What is needed |
Your answer should consist of each line below that includes the word "record".
Top of Data for processing
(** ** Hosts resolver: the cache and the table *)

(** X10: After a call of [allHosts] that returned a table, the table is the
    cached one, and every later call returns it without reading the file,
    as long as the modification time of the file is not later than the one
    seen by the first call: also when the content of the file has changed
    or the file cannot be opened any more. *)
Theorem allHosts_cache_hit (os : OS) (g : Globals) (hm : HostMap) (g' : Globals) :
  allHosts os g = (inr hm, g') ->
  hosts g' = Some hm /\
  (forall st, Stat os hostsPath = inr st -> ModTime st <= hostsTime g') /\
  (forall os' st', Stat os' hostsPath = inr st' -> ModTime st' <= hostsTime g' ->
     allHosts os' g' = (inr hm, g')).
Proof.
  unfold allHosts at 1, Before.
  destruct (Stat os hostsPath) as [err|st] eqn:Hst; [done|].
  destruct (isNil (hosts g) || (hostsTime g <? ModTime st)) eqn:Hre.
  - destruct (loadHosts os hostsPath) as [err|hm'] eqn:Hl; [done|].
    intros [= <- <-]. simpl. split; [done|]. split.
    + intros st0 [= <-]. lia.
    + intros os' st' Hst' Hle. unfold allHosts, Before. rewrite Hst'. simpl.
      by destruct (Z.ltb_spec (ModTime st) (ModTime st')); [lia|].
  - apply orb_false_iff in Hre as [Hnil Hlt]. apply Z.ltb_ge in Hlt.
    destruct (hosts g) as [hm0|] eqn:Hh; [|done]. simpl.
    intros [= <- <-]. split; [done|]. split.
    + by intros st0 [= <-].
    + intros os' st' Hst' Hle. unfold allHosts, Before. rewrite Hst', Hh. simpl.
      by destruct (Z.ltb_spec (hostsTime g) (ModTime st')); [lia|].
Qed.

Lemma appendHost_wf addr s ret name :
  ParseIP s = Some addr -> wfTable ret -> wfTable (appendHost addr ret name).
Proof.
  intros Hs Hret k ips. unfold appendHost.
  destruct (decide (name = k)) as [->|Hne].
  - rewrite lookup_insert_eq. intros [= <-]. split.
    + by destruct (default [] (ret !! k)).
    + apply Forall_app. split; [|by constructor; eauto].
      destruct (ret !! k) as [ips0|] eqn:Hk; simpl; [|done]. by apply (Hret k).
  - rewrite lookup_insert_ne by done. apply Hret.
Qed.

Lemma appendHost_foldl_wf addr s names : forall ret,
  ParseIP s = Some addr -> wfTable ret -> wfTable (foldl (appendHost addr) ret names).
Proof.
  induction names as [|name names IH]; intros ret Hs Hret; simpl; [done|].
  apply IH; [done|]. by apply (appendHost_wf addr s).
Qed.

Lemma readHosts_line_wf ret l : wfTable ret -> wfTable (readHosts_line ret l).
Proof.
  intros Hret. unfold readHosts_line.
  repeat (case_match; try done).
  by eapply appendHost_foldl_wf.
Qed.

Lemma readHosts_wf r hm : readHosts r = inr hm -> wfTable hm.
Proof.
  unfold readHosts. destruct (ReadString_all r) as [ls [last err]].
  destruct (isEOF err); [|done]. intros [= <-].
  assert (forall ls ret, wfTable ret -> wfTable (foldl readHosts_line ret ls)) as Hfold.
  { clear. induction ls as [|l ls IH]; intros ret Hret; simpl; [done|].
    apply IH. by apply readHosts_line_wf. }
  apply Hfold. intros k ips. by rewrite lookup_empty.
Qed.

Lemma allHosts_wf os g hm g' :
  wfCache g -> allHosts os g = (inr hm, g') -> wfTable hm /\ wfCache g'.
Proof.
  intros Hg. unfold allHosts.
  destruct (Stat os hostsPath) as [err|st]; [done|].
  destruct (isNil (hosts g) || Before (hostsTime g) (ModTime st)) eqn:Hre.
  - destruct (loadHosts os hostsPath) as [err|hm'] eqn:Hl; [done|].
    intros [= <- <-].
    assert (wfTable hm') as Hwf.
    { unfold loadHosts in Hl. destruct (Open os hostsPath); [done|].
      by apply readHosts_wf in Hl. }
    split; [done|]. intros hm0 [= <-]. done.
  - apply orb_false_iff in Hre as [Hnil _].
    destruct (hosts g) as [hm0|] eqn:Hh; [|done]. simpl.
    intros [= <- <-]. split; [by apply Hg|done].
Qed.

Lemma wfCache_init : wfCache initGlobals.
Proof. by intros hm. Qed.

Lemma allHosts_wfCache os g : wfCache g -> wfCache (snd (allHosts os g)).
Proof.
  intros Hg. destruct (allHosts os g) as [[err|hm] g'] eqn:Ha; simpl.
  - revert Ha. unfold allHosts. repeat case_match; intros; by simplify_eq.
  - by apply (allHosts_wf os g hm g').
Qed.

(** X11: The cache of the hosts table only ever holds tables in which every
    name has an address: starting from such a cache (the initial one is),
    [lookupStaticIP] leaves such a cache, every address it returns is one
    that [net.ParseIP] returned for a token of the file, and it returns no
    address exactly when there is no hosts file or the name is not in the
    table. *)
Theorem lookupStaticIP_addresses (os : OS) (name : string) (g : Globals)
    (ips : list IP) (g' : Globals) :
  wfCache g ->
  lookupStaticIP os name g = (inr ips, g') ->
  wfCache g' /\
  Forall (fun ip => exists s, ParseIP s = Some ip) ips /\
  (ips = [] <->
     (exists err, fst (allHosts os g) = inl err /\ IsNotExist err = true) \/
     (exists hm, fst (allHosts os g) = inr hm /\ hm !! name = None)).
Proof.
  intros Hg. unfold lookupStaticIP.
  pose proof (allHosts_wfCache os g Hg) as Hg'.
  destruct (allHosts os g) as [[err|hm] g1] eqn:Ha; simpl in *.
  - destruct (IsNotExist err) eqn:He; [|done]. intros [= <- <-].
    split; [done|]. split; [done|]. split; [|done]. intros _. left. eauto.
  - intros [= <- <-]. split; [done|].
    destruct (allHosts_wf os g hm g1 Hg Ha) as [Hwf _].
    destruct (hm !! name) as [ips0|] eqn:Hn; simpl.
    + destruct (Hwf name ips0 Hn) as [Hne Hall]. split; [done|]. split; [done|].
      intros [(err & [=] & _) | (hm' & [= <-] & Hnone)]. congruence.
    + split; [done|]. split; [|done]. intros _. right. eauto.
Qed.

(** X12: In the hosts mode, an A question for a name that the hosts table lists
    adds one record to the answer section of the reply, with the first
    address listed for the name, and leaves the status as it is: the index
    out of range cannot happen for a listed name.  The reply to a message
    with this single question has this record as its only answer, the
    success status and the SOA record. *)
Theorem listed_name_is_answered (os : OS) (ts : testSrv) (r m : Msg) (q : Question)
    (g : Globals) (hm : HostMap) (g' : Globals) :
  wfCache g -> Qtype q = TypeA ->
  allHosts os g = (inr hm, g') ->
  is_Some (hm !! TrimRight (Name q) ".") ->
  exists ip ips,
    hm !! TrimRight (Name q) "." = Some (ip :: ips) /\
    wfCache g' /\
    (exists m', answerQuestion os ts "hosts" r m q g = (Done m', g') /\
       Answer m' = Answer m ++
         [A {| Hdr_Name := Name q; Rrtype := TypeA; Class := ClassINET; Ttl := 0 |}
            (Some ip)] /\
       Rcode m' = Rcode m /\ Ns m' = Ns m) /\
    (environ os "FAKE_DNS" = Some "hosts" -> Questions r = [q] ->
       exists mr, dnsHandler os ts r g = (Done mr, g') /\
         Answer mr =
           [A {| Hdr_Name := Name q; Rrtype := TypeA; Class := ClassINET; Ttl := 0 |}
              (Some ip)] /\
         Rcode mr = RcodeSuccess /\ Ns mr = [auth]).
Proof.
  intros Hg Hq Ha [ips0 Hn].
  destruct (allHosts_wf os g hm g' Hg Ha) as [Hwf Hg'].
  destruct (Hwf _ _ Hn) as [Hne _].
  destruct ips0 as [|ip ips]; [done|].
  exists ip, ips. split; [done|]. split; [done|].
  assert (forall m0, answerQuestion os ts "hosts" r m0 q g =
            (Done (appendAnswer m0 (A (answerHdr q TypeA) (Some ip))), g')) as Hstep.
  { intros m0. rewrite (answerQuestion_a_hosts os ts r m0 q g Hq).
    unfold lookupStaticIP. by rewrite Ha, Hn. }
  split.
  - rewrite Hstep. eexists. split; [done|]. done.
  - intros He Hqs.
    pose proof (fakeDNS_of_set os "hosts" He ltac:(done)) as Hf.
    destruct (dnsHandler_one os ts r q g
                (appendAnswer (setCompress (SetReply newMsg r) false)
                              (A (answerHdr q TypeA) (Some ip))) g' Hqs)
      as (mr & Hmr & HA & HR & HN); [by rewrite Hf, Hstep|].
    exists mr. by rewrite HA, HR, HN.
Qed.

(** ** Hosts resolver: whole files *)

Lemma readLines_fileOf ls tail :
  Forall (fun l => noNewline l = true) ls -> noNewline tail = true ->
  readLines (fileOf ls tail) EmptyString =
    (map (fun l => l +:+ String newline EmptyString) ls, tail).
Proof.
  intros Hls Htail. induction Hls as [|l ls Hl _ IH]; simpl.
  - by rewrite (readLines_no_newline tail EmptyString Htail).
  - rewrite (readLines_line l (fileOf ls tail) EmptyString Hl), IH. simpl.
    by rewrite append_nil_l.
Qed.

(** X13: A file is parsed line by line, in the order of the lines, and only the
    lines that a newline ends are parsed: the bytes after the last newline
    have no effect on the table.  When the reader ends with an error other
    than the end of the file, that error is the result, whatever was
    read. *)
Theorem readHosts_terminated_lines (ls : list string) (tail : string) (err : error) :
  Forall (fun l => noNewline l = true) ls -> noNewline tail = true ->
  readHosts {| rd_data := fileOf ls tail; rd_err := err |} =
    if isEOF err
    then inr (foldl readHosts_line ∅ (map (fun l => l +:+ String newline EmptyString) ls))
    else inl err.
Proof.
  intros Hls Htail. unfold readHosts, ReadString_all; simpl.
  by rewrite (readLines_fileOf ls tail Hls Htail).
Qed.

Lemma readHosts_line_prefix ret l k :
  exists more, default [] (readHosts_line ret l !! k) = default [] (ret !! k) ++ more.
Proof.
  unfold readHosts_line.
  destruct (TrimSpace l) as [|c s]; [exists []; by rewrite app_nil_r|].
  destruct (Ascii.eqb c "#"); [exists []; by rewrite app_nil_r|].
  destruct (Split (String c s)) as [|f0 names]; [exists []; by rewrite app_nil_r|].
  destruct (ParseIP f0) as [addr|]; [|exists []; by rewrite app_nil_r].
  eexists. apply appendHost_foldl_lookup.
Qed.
Bottom of Data for processing
Reply |
    adds one record to the answer section of the reply, with the first
    with this single question has this record as its only answer, the
    success status and the SOA record. *)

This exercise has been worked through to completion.